There are currently 3,000 babies stillborn each year in the UK - well over 60,000 parents have grieved for their stillborn baby since I held my little boy Rowan briefly in my arms. I wonder how many of them feel the same way as me? How many of them feel another layer off loss, the fact that they have so little to remember their baby. I bet you if I asked every one of them 'If you had your time with your baby again, would you do anything differently?' Would you have looked at them more closely, would you have spent more time with them? Would you have brought other family in to meet them? Would you have taken more photographs? They would all identify something that they wished they did. Something that would have helped somehow in the long run - something that would have brought them comfort or reassurance.
So today I am launching #NoRegrets. I am asking that question to bereaved parents, on Instagram, Facebook and Linked In - they can either respond with simply 'I wish I had...' or they can share more specifically how they wished they had spent their time differently. Of course, we would all wish that our babies had lived, but the other layers of loss need to be understood. It needs to be understood so that those that care for us during our most fragile and vulnerable time, recognise that many of us need guidance and support regarding how we spend time and collect memories of our babies. Those memories have to sustain us for the rest of our lives.
'NoRegrets' is also the name of a new training course for those who care for bereaved families: midwives, neonatal staff and their students and support staff, medical photographers, mortuary staff, chaplains, doulas and funeral directors. It looks at how we can empower parents to collaborate in creating and capturing every significant and special moment during the time they spent with their baby and how to enrich parents experience so that every opportunity they may wish for whilst being with their child is fulfilled. The course is filled with parents stories, packed with researched evidence of good practice, guided by experienced bereavement experts and the award winning bereavement photographer Todd Hochberg. It is practical, current and can be immediately implemented. Available both online and as a workshop to individuals and groups.

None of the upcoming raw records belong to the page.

(** * Statement diagnostics registry (pkg/sql/stmtdiagnostics)

    A shallow embedding of [statement_diagnostics.go]: the request value,
    the in-memory index of the registry (the two maps, the epoch and the
    PRNG guarded by [r.mu]), the poller's reconciliation, and the three
    catalog-facing entry points [InsertRequest], [CancelRequest] and
    [InsertStatementDiagnostics], run against a model of the three system
    tables they address; then the gossip callback and the polling loop with
    its timer.

    Conventions.
    - Go's [int], [int64] and [time.Duration] are [Z]; the only arithmetic
      the file performs on them ([epoch++], [uint64(reqID)]) has its
      wrap-around written out.
    - [time.Time] is an instant counted in nanoseconds, [0] being Go's zero
      time (the one [IsZero] recognises).  Each critical section reads the
      wall clock as one instant [now], passed as an argument.
    - [float64] is the kernel's binary64 ([PrimFloat.float]).
    - A Go map is a [gmap]; a nil map and an empty map are both [∅] (the
      source allocates the map before its first write). *)

From Stdlib Require Import ZArith Lia.
From Stdlib Require PrimFloat FloatAxioms SpecFloat.
From Stdlib.Strings Require Import Byte.
From stdpp Require Import gmap strings list fin_maps.

Open Scope Z_scope.

(** ** Basic types *)

Abbreviation float64 := PrimFloat.float.
Abbreviation RequestID := Z (only parsing).
Abbreviation CollectedInstanceID := Z (only parsing).
Abbreviation Duration := Z (only parsing).
Abbreviation Time := Z (only parsing).

Definition f64_zero : float64 := PrimFloat.zero.
Definition f64_one : float64 := PrimFloat.one.

(** [Time.IsZero] and [Time.Before]. *)
Definition IsZero (t : Time) : bool := t =? 0.
Definition Before (t u : Time) : bool := t <? u.

(** Two's complement wrap-around of a 64-bit signed [int]. *)
Definition maxInt64 : Z := 2 ^ 63 - 1.
Definition wrap64 (z : Z) : Z := (z + 2 ^ 63) mod 2 ^ 64 - 2 ^ 63.

(** ** Request *)

Record Request := mkRequest {
  fingerprint : string;
  samplingProbability : float64;
  minExecutionLatency : Duration;
  expiresAt : Time
}.

(** The zero value [Request{}]. *)
Definition emptyRequest : Request :=
  {| fingerprint := ""; samplingProbability := f64_zero;
     minExecutionLatency := 0; expiresAt := 0 |}.

Definition isExpired (r : Request) (now : Time) : bool :=
  negb (IsZero (expiresAt r)) && Before (expiresAt r) now.

Definition isConditional (r : Request) : bool :=
  negb (minExecutionLatency r =? 0).

(** ** The registry's guarded state, [r.mu] *)

(** [math/rand] is outside the repository: the generator is the sequence of
    values its successive [Float64] calls return, with the number of calls
    made so far. *)
Record Rand := mkRand {
  outputs : nat → float64;
  drawn : nat
}.

Definition Float64 (g : Rand) : float64 * Rand :=
  (outputs g (drawn g), {| outputs := outputs g; drawn := S (drawn g) |}).

Record Registry := mkRegistry {
  requestFingerprints : gmap Z Request;
  unconditionalOngoing : gmap Z Request;
  epoch : Z;
  rand : Rand
}.

(** [NewRegistry]: both maps nil, epoch zero. *)
Definition NewRegistry (g : Rand) : Registry :=
  {| requestFingerprints := ∅; unconditionalOngoing := ∅; epoch := 0; rand := g |}.

Definition withPending (m : gmap Z Request) (r : Registry) : Registry :=
  {| requestFingerprints := m; unconditionalOngoing := unconditionalOngoing r;
     epoch := epoch r; rand := rand r |}.

Definition withOngoing (m : gmap Z Request) (r : Registry) : Registry :=
  {| requestFingerprints := requestFingerprints r; unconditionalOngoing := m;
     epoch := epoch r; rand := rand r |}.

Definition withEpoch (e : Z) (r : Registry) : Registry :=
  {| requestFingerprints := requestFingerprints r;
     unconditionalOngoing := unconditionalOngoing r;
     epoch := e; rand := rand r |}.

Definition withRand (g : Rand) (r : Registry) : Registry :=
  {| requestFingerprints := requestFingerprints r;
     unconditionalOngoing := unconditionalOngoing r;
     epoch := epoch r; rand := g |}.

(** ** Operations under the mutex *)

(** [findRequestLocked]: an expired pending entry is deleted, and [true] is
    still returned. *)
Definition findRequestLocked (now : Time) (requestID : RequestID) (r : Registry)
  : bool * Registry :=
  match requestFingerprints r !! requestID with
  | Some f =>
      (true,
       if isExpired f now
       then withPending (delete requestID (requestFingerprints r)) r
       else r)
  | None =>
      (match unconditionalOngoing r !! requestID with
       | Some _ => true
       | None => false
       end, r)
  end.

Definition findRequest := findRequestLocked.

Definition addRequestInternalLocked (now : Time) (id : RequestID)
    (queryFingerprint : string) (samplingProbability : float64)
    (minExecutionLatency : Duration) (expiresAt : Time) (r : Registry) : Registry :=
  let '(found, r1) := findRequestLocked now id r in
  if found then r1
  else withPending
         (<[id := mkRequest queryFingerprint samplingProbability
                            minExecutionLatency expiresAt]>
            (requestFingerprints r1)) r1.

Definition cancelRequest (requestID : RequestID) (r : Registry) : Registry :=
  withOngoing (delete requestID (unconditionalOngoing r))
    (withPending (delete requestID (requestFingerprints r)) r).

Definition IsExecLatencyConditionMet (now : Time) (requestID : RequestID)
    (req : Request) (execLatency : Duration) (r : Registry) : bool * Registry :=
  if minExecutionLatency req <=? execLatency then (true, r)
  else if isExpired req now
       then (false, withPending (delete requestID (requestFingerprints r)) r)
       else (false, r).

Definition RemoveOngoing (now : Time) (requestID : RequestID) (req : Request)
    (r : Registry) : Registry :=
  if isConditional req then
    if isExpired req now
    then withPending (delete requestID (requestFingerprints r)) r
    else r
  else withOngoing (delete requestID (unconditionalOngoing r)) r.

(** The [range] loop of [ShouldCollectDiagnostics].  Go visits the entries of
    a map in an unspecified order; [order] is the order of this visit.  The
    loop stops at the first entry whose fingerprint matches. *)
Inductive Scan :=
  | ScanExpired (id : RequestID)
  | ScanFound (id : RequestID) (f : Request)
  | ScanNone.

Fixpoint scanFingerprints (now : Time) (fp : string)
    (order : list (Z * Request)) : Scan :=
  match order with
  | [] => ScanNone
  | (id, f) :: rest =>
      if String.eqb (fingerprint f) fp then
        if isExpired f now then ScanExpired id else ScanFound id f
      else scanFingerprints now fp rest
  end.

(** [req.samplingProbability == 0 || r.mu.rand.Float64() < req.samplingProbability]:
    the generator is advanced only when the probability is not zero. *)
Definition sample (req : Request) (g : Rand) : bool * Rand :=
  if PrimFloat.eqb (samplingProbability req) f64_zero then (true, g)
  else let '(u, g') := Float64 g in
       (PrimFloat.ltb u (samplingProbability req), g').

Definition ShouldCollectDiagnostics (now : Time) (order : list (Z * Request))
    (fp : string) (r : Registry) : (bool * RequestID * Request) * Registry :=
  if decide (requestFingerprints r = ∅) then ((false, 0, emptyRequest), r)
  else
    match scanFingerprints now fp order with
    | ScanExpired id =>
        ((false, 0, emptyRequest),
         withPending (delete id (requestFingerprints r)) r)
    | ScanNone => ((false, 0, emptyRequest), r)
    | ScanFound reqID req =>
        if reqID =? 0 then ((false, 0, emptyRequest), r)
        else
          let r1 :=
            if isConditional req then r
            else withPending (delete reqID (requestFingerprints r))
                   (withOngoing (<[reqID := req]> (unconditionalOngoing r)) r) in
          let '(hit, g) := sample req (rand r1) in
          if hit then ((true, reqID, req), withRand g r1)
          else ((false, 0, emptyRequest), withRand g r1)
    end.

(** ** The catalog: the three system tables *)

(** Modelled from the spec: the schema of
    [system.statement_diagnostics_requests] is not part of the package.  The
    table is keyed by its [id INT PK] column, which is the key of the map
    that holds these rows; a column that is [NULL] is [None]; [completed]
    defaults to [false]. *)
Record RequestRow := mkRequestRow {
  req_completed : bool;
  req_statement_fingerprint : string;
  req_statement_diagnostics_id : option Z;
  req_requested_at : Time;
  req_sampling_probability : option float64;
  req_min_execution_latency : option Duration;
  req_expires_at : option Time
}.

(** Modelled from the spec: a row of [system.statement_diagnostics], keyed
    by [id]. *)
Record DiagnosticsRow := mkDiagnosticsRow {
  diag_statement_fingerprint : string;
  diag_statement : string;
  diag_collected_at : Time;
  diag_bundle_chunks : list Z;
  diag_error : option string
}.

(** Modelled from the spec: a row of [system.statement_bundle_chunks], keyed
    by [id]. *)
Record ChunkRow := mkChunkRow {
  chunk_description : string;
  chunk_data : list byte
}.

So I'm off to blow up balloons and decorate an obscenely chocolatey cake and will wonder how that mixes with bouncing up and down on a trampoline. And every now and again I'll think about my boy and wonder and wish. Bereaved parents, no matter how long ago our loss, we carry on, we might smile and we might laugh and we might be genuinely happy - but what we never ever do - is forget. You can help us make our memories rich and meaningful. Help us have no regrets with how we spent our time with our babies.